**What is expected:** Begin with the line where "match pools with" appears. Set down that line and the rest of the records below it exactly as given.

(Records from a collection)
☆ ☆ ☆ ☆ ☆

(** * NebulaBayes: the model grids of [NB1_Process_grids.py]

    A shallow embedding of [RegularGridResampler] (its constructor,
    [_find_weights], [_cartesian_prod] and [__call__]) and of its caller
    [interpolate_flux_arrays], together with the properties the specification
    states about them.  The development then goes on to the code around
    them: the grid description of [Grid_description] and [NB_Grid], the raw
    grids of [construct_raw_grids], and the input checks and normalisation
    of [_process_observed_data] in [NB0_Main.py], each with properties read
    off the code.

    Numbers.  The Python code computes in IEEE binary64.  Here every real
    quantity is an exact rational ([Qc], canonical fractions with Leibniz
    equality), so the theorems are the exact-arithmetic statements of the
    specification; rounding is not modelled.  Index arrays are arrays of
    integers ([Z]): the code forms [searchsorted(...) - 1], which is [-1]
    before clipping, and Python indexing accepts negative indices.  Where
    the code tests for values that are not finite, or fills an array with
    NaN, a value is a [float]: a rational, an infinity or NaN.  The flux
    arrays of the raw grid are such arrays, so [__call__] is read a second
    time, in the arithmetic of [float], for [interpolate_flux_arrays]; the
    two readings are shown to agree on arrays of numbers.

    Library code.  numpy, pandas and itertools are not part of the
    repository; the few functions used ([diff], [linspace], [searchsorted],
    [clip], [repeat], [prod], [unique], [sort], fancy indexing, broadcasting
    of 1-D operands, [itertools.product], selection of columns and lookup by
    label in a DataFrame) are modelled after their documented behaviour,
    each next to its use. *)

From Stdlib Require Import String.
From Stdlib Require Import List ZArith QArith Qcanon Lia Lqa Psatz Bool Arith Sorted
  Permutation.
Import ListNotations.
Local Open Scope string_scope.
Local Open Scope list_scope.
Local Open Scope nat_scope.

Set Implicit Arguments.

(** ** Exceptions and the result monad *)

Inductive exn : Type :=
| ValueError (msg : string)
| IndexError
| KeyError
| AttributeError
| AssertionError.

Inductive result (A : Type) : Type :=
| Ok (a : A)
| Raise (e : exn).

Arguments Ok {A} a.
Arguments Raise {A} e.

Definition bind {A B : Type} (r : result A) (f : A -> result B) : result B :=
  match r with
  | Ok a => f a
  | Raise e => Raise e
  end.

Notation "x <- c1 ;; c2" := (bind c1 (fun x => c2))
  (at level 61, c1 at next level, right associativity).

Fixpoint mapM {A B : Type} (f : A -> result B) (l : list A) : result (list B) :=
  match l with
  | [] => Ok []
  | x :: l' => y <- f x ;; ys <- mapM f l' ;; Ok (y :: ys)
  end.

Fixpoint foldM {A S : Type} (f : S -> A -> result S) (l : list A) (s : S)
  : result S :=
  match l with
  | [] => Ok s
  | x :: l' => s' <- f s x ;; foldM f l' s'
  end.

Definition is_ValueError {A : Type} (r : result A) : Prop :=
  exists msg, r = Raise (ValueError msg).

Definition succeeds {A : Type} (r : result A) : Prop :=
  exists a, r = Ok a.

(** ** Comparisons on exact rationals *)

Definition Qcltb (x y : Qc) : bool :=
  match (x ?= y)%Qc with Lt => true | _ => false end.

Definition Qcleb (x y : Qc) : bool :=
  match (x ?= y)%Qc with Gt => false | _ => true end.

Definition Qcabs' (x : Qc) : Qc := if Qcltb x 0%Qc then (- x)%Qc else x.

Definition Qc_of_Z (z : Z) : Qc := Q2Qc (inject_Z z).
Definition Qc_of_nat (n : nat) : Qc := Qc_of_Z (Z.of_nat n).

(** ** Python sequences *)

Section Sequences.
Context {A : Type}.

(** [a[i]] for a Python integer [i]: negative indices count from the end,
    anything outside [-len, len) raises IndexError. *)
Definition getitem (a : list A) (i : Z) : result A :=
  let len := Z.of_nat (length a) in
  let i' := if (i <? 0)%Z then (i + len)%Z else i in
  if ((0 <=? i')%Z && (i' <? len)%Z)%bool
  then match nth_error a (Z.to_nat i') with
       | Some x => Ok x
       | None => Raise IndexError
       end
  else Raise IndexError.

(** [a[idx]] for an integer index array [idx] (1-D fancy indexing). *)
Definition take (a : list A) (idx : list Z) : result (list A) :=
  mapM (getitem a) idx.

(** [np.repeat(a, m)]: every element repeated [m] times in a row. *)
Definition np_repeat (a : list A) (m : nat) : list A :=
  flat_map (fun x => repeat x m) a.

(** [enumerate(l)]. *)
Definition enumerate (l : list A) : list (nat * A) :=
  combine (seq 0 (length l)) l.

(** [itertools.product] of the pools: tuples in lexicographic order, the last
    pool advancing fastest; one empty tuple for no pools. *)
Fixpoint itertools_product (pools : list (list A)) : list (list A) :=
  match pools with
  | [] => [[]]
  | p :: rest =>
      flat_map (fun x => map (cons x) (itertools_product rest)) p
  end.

☆ ☆ ☆ ☆ ☆

**Output below:**
  match pools with
  | [] => [[]]
  | p :: rest =>
      flat_map (fun x => map (cons x) (itertools_product rest)) p
  end.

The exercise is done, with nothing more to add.